3. The releasable check valve structure of claim 2, wherein, An annular chamber (5) is formed between the upper valve cover (1) and the lower valve cover (2); A cavity sealing ring (51) is provided inside the annular cavity (5); When the limiting post (4) is located inside the horizontal opening (32), the cavity sealing ring (51) is in a compressed state to provide an elastic force to the upper valve cover (1) and the lower valve cover (2) opposite to their insertion direction, so that the limiting post (4) is tightly attached to the inner cavity bottom wall of the horizontal opening (32).

4. The releasable check valve structure of claim 3, wherein The upper valve cover (1) has an annular protrusion (11) extending vertically on the side facing the lower valve cover (2); The upper end face of the lower valve cover (2) is provided with a support step surface that matches the annular protrusion (11); When the upper valve cover (1) is connected to the lower valve cover (2), the upper valve cover (1), the lower valve cover (2), and the outer wall of the annular protrusion (11) form the annular chamber (5).

5. The detachable one-way valve structure as described in claim 1, characterized in that, Both the upper valve cover (1) and the lower valve cover (2) have through holes penetrating their upper and lower end faces.

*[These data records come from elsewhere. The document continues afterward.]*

(* ===== verification/Prelude.v ===== *)
(** * A verification development for the torrents server (dsb-labs/torrents)

    The program is a BitTorrent server: a process that keeps a table of the
    torrents a user manages, has a torrent client download them, and is driven
    by a JSON API, a web interface and a command line. This library models it
    from the commands down to the tables, and those parts of the torrent
    library, whose copy the repository carries under licenses/, that torrents
    are read, named, divided and stored by. Paths are relative to src/.

    ** The parts and how they interact

    - Service (internal/server/service/torrent.go) orchestrates an engine, a
      torrent repository and the cache of a piece repository through
      interfaces; [Service.v], one definition per method.
    - Engine (internal/server/torrent/engine.go) keeps the torrents of the
      client by info hash; [Engine.v].
    - TorrentRepository and PieceRepository (internal/server/database) execute
      SQL; [Database.v], [Pieces.v], over the tables of [Sqlite.v], with
      timestamps as text ([GoTime.v]).
    - [World.v] is everything below: the tables, the mutex and map of the piece
      cache, the torrent objects of the client, the files, the log and the
      clock. What the environment decides is a schedule of the world: a
      statement about every world is one about every behaviour of the
      database, the network and the context.
    - API and web interface (internal/server/api, internal/server/ui) are
      handlers in front of any service; [Api.v], [Ui.v] with the views' helpers, over
      [Http.v], [Json.v], [Url.v].
    - The client library (pkg/client) and the commands (cmd/, main.go) are the
      other end of the wire; [HttpClient.v], [Cli.v], [JsonIndent.v].
    - The process (internal/server/server.go, config.go): start, serving and
      shutdown; [Server.v].
    - Torrent library: magnet links ([Magnet.v]; metainfo/magnet-v2.go), info
      hashes ([Infohash.v]), the info dictionary, its files and pieces
      ([Info.v]), locating extents in files ([Segments.v]), the encoding of
      torrent files ([Bencode.v]; bencode/, with the numbers of [Strconv.v]) and
      its decoder into variables of Go types ([BencodeTypes.v]: what the code
      finds out by reflection is a [gtype]) and encoder of such variables
      ([BencodeEncode.v], of an [etype]), torrent files, read ([MetaInfo.v];
      metainfo/metainfo.go, spec.go) and written ([MetaInfoRoundtrip.v]), the wire
      protocol between peers ([PeerProtocol.v]), and chunks, requests and how
      far a torrent is ([Progress.v]; torrent.go, piece.go, file.go, misc.go),
      the hashes of files in v2 torrents ([Merkle.v]; merkle/), and lists of
      addresses to block ([Iplist.v]; iplist/).
    - Storage of the torrent library (licenses/github.com/anacrolix/torrent/
      storage): [FileStorage.v] has opening a torrent, reading, writing, hashing
      and marking its pieces, over the file access of [FileIo.v], which is
      classic or maps files into memory; below are the files of [Disk.v] and a
      piece completion, an interface that [MapCompletion.v] and, in
      [ServerStorage.v], the server's piece repository implement.
      [FilePath.v] has where files are placed.

    Code with effects is a program over the calls it makes ([Prog.v]): a tree
    of calls with a continuation each, that is run against a handler. A
    component's calls are an inductive type (baseE, svcE, tsE, httpE, cliE, ioE, osE); the
    calls of the service are interpreted by the engine and the repositories
    ([wiring]). A Go error is a value ([GoErrors.v]), a panic the other result
    of a run. A string is its bytes, an [int64] a [Z] with its wrap-around where
    it can be reached.

    ** The groups of theorems

    - The service against its specification: [Spec.v] says what each call of
      the service's interfaces may answer and change, [Backend.v] proves that
      the repositories and the engine implement it on every world, and
      [ServiceFacts.v] and [ServiceTheorems.v] prove what each method does on
      every branch, from the specification alone.
    - [Sync.v]: the engine tracks exactly the torrents that are managed and not
      paused, after every sequence of successful operations and after [Restore]
      on a new process. [DataPaths.v]: which files [Remove] deletes.
      [Listing.v]: the order of a listing. [PieceCache.v]: the cache and the
      table agree in every interleaving of concurrent calls, without deadlock.
    - [MagnetTheorems.v]: magnets are read back, unless they have a name too
      many, what is added is what the magnet says, and which magnets make the
      client panic.
    - [Remote.v], [RemoteTheorems.v], [ApiTheorems.v], [CliTheorems.v],
      [UiTheorems.v]: a method of the client library or a command, run against
      the server, is the operation of the service, whatever the service is; every
      request is answered; JSON preserves torrents; the pages act through the
      service.
    - [ServerTheorems.v]: the process closes what it opened and stops.
    - [InfoTheorems.v], [InfoV2.v]: pieces tile the files of a torrent; [Segments.v]:
      an extent is located as its overlap with every file; [PeerTheorems.v]:
      messages are read back, nothing is read past a message, handshakes agree.
      [BencodeFacts.v], [BencodeTheorems.v]: encoder and decoder of bencode are
      inverse to each other, and the decoder ends. [BencodeFuel.v],
      [BencodeAssign.v]: decoding into a variable ends, values
      that are kept as they are are single values, and what is decoded is what
      a reference definition, [assign], makes of the value and the type.
    - [MetaInfoFacts.v], [MetaInfoTheorems.v]: loading a torrent file ends, what is
      hashed is a part of the file, and a file is loaded as what its entries
      say, as it is described there; [ServiceTheorems.AddFile_adds] is
      about the files as they are. [MetaInfoRoundtrip.v]: what is written is read.
    - [ProgressFacts.v], [ProgressTheorems.v]: requests tile a torrent, what is
      reported counts the bytes that are there, and changes keep it so.
      [FileProgress.v]: what is reported of a file, which is less than what is
      there when a piece is not complete. It ends with a torrent.
      [Merkle.v]: however data is written, its hash is the root over its blocks.
      [Iplist.v]: the range found is the one with the address, in a list and in
      a packed list.
    - The storage: [FileIoSpec.v] says what file access may do to the names and
      contents of files, [FileIoFacts.v] proves it of both implementations, and
      from the specification alone follow what reading and writing do
      ([StorageFacts.v]), hashing and marking ([StorageMarks.v]), that the
      names of the files say what is complete ([StorageSafety.v]), opening
      ([StorageOpen.v]) and any sequence of operations of a client
      ([StorageClient.v]). [StorageTheorems.v] puts them together on a machine,
      [ServerStorage.v] relates them to the database, and
      [StorageTheorems.limits] runs the code where it falls short. [Prog.v] has
      the rules.
    - [Sample.v] and [HttpSample.v] are environments in which the hypotheses
      hold; the lemmas that end in [_witness] apply the theorems there.

    ** Hypotheses

    [EmptinessLaws]: which values the encoder leaves out. [BitmapLaws]: counting,
    flipping and visiting a bitmap. [EnvLaws]: SHA-1 has 20 bytes, and net/url and the multihash library return
    errors of their own. [HttpLaws]: what a
    multipart writer wrote, the reader reads. [Faults] says whether statements
    or the client may fail at all; the theorems without it in a premise hold
    when they do. Theorems about text in JSON speak of the text as JSON carries
    it (bytes that are not UTF-8 are replaced). The theorems about the storage
    assume that no two files of the torrent have the same name, with or without
    ".part" ([storable]), that no system call fails ([inv]; the operations
    themselves are modelled for any fault), and that the client writes only to
    pieces that are not complete and marks as complete only what it has
    ([allowed]). Those about a client speak of a torrent that is opened where
    none of its files are ([opened]) and used from then on; opening it again over
    its files goes by names and sizes ([reopening_goes_by_names]), after which
    complete pieces can lose their bytes ([limits.reopening_loses_complete_pieces],
    [limits.reopening_cuts_a_finished_file]). [HolesLaws] and [SectionWriter]: what seeking data in a file and
    the library's writer to a section do. Recording a piece may fail at any
    time.

    ** Bounds and fuel

    Recursion is structural except for: the JSON scanner, whose fuel is twice
    the length of the text and two more (each step consumes a byte or opens a
    value) and whose nesting is bounded by 10000 as in encoding/json; base 32,
    eight characters a round ([base32.decode_fuel]); the decoder of bencode,
    one more than there are bytes, as every call but the last reads one
    ([BencodeFacts.parse_total]), and two more for the decoder into variables
    ([BencodeFuel.Unmarshal_into_ends]); the directories of a file tree, one more than
    it has bytes, as a directory is shorter than the one it is in; the binary search, at most
    the number of segments ([binary_search_spec]); [ChoosePieceLength], 64
    rounds for 64 bits ([ChoosePieceLength_good]); and the loop of [humanBytes],
    seven rounds for an int64; and the loop that reads a file, one round more
    than bytes are asked for, as each round reads a byte or ends it; the root of
    a layer of hashes, one more than there are, as each layer has half as many
    ([Root_tree]), and the padding of a layer, as many rounds as hashes. Offsets in torrents are [int64]; their theorems
    hold up to 2 ^ 61 bytes ([max_size]), where nothing wraps around.

    ** Not modelled, and why

    - Generated templates, static files, mocks and tests. The views are
      parameters of the handlers.
    - cobra, toml, ozzo-validation, multihash and the multipart reader are
      parameters with their documented behaviour; so are the general layout
      parser of package time and what net/url says of an authority.
    - SQLite is its tables and the statements executed on them; migrations are
      the tables they leave.
    - The torrent client beyond registration, info, verification, progress and
      dropping: swarms, trackers, webseeds, piece requests, the DHT.
    - Below the server, how much of a file is complete is a parameter
      ([file_completed]; [FileProgress.v] has how the client counts it), and so is
      whether the storage opens: when it does not, adding fails as the
      environment decides. Progress of torrents with pieces aligned to files,
      priorities, readers; magnets made of torrent files.
      The client also finds a torrent by the short form of a v2 hash; a magnet
      with both kinds of hash is added by its v1 hash here.
    - In the storage: the locks, reference counts and shared handles of open
      files, and goroutines that use one torrent at the same time; a system
      call is a step of its own, but an operation runs to its end. Log messages
      and counters. Backends other than files, which the server does not use.
    - [Restore] starts a goroutine per torrent; here they run one after the
      other, in the order of the rows, and the database serialises them.
    - Goroutines otherwise: the piece cache and the two goroutines of the
      serving phase are interleaved, the handlers of requests are not. *)

From Stdlib Require Import ZArith Lia Ascii String.
From stdpp Require Import base gmap strings list fin_maps sorting.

The through holes of the upper valve cover (1) and the lower valve cover (2) are interconnected to form a valve cavity (6). The valve cavity (6) includes an upper channel, a flow control cavity and a lower channel connected in sequence. The diameter of the flow control cavity is larger than the diameter of the upper channel and the lower channel. The flow control cavity contains an elastic element (61) and a ball (62), with the elastic element (61) installed on the side of the ball (62) facing away from the upper channel; The elastic element (61) is in a compressed state to press the ball (62) against the connection between the upper channel and the flow control cavity, thereby closing the connection between the upper channel and the flow control cavity.

6. The detachable one-way valve structure as described in claim 5, characterized in that, A stop seal ring (7) is provided at the connection between the upper channel and the flow control cavity, and the ball (62) is squeezed and adhered to the stop seal ring (7) under the action of the elastic member (61).

7. The detachable one-way valve structure as described in claim 5, characterized in that, The bottom wall of the flow control cavity is provided with stepped ribs (21) for mounting the elastic element (61).

8. The detachable one-way valve structure as described in claim 5, characterized in that, The inner wall of the flow control cavity is provided with a plurality of ribs (22) extending along its axial direction, and the ribs (22) are used to guide the ball (62).

9. The detachable one-way valve structure as described in claim 5, characterized in that, The elastic element (61) is configured as a compression spring.

10. The detachable one-way valve structure as described in claim 1, characterized in that, Both the upper valve cover (1) and the lower valve cover (2) are fitted with external connecting sealing rings (8) at their opposite ends.

11. A fluid circuit reversing integrated block, characterized in that, Includes an upper end cover (9), a lower end cover (10), and a detachable one-way valve structure as described in any one of claims 1-10; The upper end cover (9) and the lower end cover (10) are detachably connected and both are provided with fluid channels; The detachable one-way valve structure is placed between the upper end cover (9) and the lower end cover (10), and when the detachable one-way valve is in the open state, the two fluid channels are connected.